-------- Material provided

(* ===== verification/Dashboard.v ===== *)
(** * The account dashboard ([accounts/dashboard.js])

    At [DOMContentLoaded] the script observes the [.stat-value]
    elements: the first time one comes into view its [data-count] is read
    with [parseInt(...) || 0] and, when positive, counted up by
    [animateCounter] ([Counter.v]); the element is then unobserved.  It
    hides the stat cards, the order items and the action cards and shows
    them again from timers ([100 + i * 100], [200 + i * 100] and
    [300 + i * 100] ms), closes the tips card (faded, removed 300 ms
    later), scrolls to the targets of the in-page links, moves the hero
    on the scroll through one [requestAnimationFrame] at a time, copies
    an order number to the clipboard with a toast, dims the logout link's
    [.nav-item] when the logout form is submitted, and moves every
    [img]'s [data-src] into its [src].

    [State] holds the statistics ([data-count], the number written into
    the element, whether it is observed), the opacities of the three
    groups of cards, the tips card, the in-page links and their targets,
    the [scrollTo] calls and the hash, the hero, [pageYOffset] and
    [ticking], the order numbers, the clipboard and its pending writes,
    the toasts, the logout form, the images and the timer queue; the
    interval of a counter is a timer that re-arms itself 16 ms later under
    the same id until it clears itself.

    The nav items' hover transforms, the cards' transforms and
    transitions, the order numbers' cursor and title, the injected
    keyframes, the [visibilitychange] listener and [refreshStats] (they
    only log) and the final logging are presentation. *)

From S2P Require Import Prelude JsBuiltins EventLoop Counter.
From Stdlib Require Import Floats.
From coqutil Require Import Datatypes.RecordSetters.
Import TriangleBracketNotations.
(** Keys that are in the order of their positions in a list are a
    subsequence of it. *)
Lemma ranked_sublist {K} (pos : K -> nat) (ids : list K) :
  forall (ks : list K) (off : nat),
    List.NoDup ks ->
    (forall k, In k ks -> (off <= pos k)%nat /\ ids !! (pos k - off)%nat = Some k) ->
    StronglySorted (fun a b => (pos a <= pos b)%nat) ks ->
    sublist ks ids.
Proof.
  induction ids as [|x ids IH]; intros ks off Hnd Hpos Hs.
  - destruct ks as [|k ks]; [constructor|].
    destruct (Hpos k (or_introl eq_refl)) as [_ H]. discriminate H.
  - destruct ks as [|k ks]; [apply sublist_nil_l|].
    destruct (Hpos k (or_introl eq_refl)) as [Hk Hlk].
    pose proof Hs as Hs0.
    apply StronglySorted_inv in Hs as [Hs Hall]. rewrite List.Forall_forall in Hall.
    pose proof Hnd as Hnd0.
    apply List.NoDup_cons_iff in Hnd as [Hfresh Hnd].
    destruct (pos k - off)%nat as [|n] eqn:E.
    + cbn in Hlk. injection Hlk as ->. apply sublist_skip.
      apply (IH ks (S off) Hnd); [|exact Hs].
      intros k' Hk'. destruct (Hpos k' (or_intror Hk')) as [Hle Hl'].
      specialize (Hall k' Hk').
      destruct (pos k' - off)%nat as [|n'] eqn:E'.
      * cbn in Hl'. injection Hl' as ->. contradiction.
      * split; [lia|]. cbn in Hl'.
        replace (pos k' - S off)%nat with n' by lia. exact Hl'.
    + apply sublist_cons.
      apply (IH (k :: ks) (S off) Hnd0); [|exact Hs0].
      intros k' Hk'.
      assert (pos k <= pos k')%nat as Hkk
          by (destruct Hk' as [<- | Hk']; [lia | now apply Hall]).
      destruct (Hpos k' Hk') as [Hle Hl'].
      split; [lia|].
      replace (pos k' - off)%nat with (S (pos k' - S off)) in Hl' by lia.
      exact Hl'.
Qed.
(** * Cable monitor: the position and current pipeline of Core/Src/calculations.c

    The development embeds the acquisition cycle driven by [calculate_pos]:
    the averaging of the 50 Hz magnitudes, the look-up of the pad distances,
    the law-of-cosines position solver, the current estimator and the display
    bounds check.  The file-level statics of calculations.c become one record
    that every function takes and returns.

    Numbers are modelled as the C code has them on the STM32F429 target:
    [int], [int32_t] and [uint32_t] are 32-bit integers with their wrap-around
    written out, [double] is IEEE 754 binary64 and [float] is binary32, both
    through the executable specification of the Standard Library
    ([SpecFloat]).  Reads and writes outside an array have no defined
    behaviour in C: the functions that index an array return [None] there.

    Around the pipeline the development also embeds the sample buffers of
    calculations.c ([split_Array], [clear_Buffer]), the tone functions of
    buzzer.c, the touch menu of menu.c and, from the loop of [main], the
    choice of task and view and the buzzer feedback. *)

From Stdlib Require Import ZArith Lia Bool SpecFloat String.
From stdpp Require Import base option list.

#[local] Open Scope Z_scope.

(** ** 32-bit integers *)

Module CInt.

Definition INT_MAX : Z := 2147483647.
Definition INT_MIN : Z := -2147483648.

(** Reduction of a mathematical integer to the [int] it is stored as. *)
Definition wrap32 (z : Z) : Z := (z + 2147483648) mod 4294967296 - 2147483648.

(** Reduction to a [uint32_t]. *)
Definition to_uint32 (z : Z) : Z := z mod 4294967296.

Definition in_int (z : Z) : Prop := INT_MIN <= z <= INT_MAX.
(** Setup happens once. A [beforeAll] that returns leaves the module ready,
    and on a ready module an exported function is the function itself:
    nothing is logged and no Web3 object is created any more. A [beforeAll]
    that throws leaves the module not ready, so the next exported call sets
    up again. *)
Theorem beforeAll_once st :
  (Setup.beforeAll st).2 = inr tt ->
  utilsReady (Setup.beforeAll st).1 = true /\
  Setup.beforeAll (Setup.beforeAll st).1 = ((Setup.beforeAll st).1, inr tt) /\
  forall A (exportValue : St A),
    Setup.exported exportValue (Setup.beforeAll st).1 = exportValue (Setup.beforeAll st).1.
Proof.
  intros Hr.
  pose proof (beforeAll_ready st Hr) as Hready.
  assert (Hnoop : Setup.beforeAll (Setup.beforeAll st).1 = ((Setup.beforeAll st).1, inr tt)).
  { destruct (beforeAll_cases (Setup.beforeAll st).1) as [[_ E]|[E _]]; [done|congruence]. }
  split; [done|]. split; [done|].
  intros A exportValue. unfold Setup.exported, mbind, St_bind. by rewrite Hnoop.
Qed.

(** An exported function on a module that cannot set up. When [beforeAll]
    throws, the exported function throws the same error without running: the
    outcome does not depend on the function. The module stays not ready and
    only the log has grown. *)
Theorem exported_setup_failure st e :
  (Setup.beforeAll st).2 = inl e ->
  (forall A (exportValue : St A),
     Setup.exported exportValue st =
       (Utils false (web3 st) (global_web3 st) (created st)
              (logged st ++ ["Setting up web3-utils"]), inl e)) /\
  (e = Error "Couldn't get web3" \/
   exists url, global_web3 st = Endpoint url /\ Web3_new url = Some e).
Proof.
  intros Hr. destruct (beforeAll_cases st) as [[_ E]|[Hu E]];
    rewrite E in Hr; [done|].
  destruct (setupUtils_cases Nullish st)
    as [(e' & Hs & He)|[(id & _ & Hs)|(url & _ & _ & Hs)]];
    rewrite Hs in Hr; simpl in Hr; [|done|done].
  injection Hr as ->. rewrite Hu in Hs. split; [|exact He].
  intros A exportValue. unfold Setup.exported, mbind, St_bind. by rewrite E, Hs.
Qed.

----------------

What this task involves:
State the number of lines in the data above that include the word "Require", leaving out any other words.

Response to the task:
5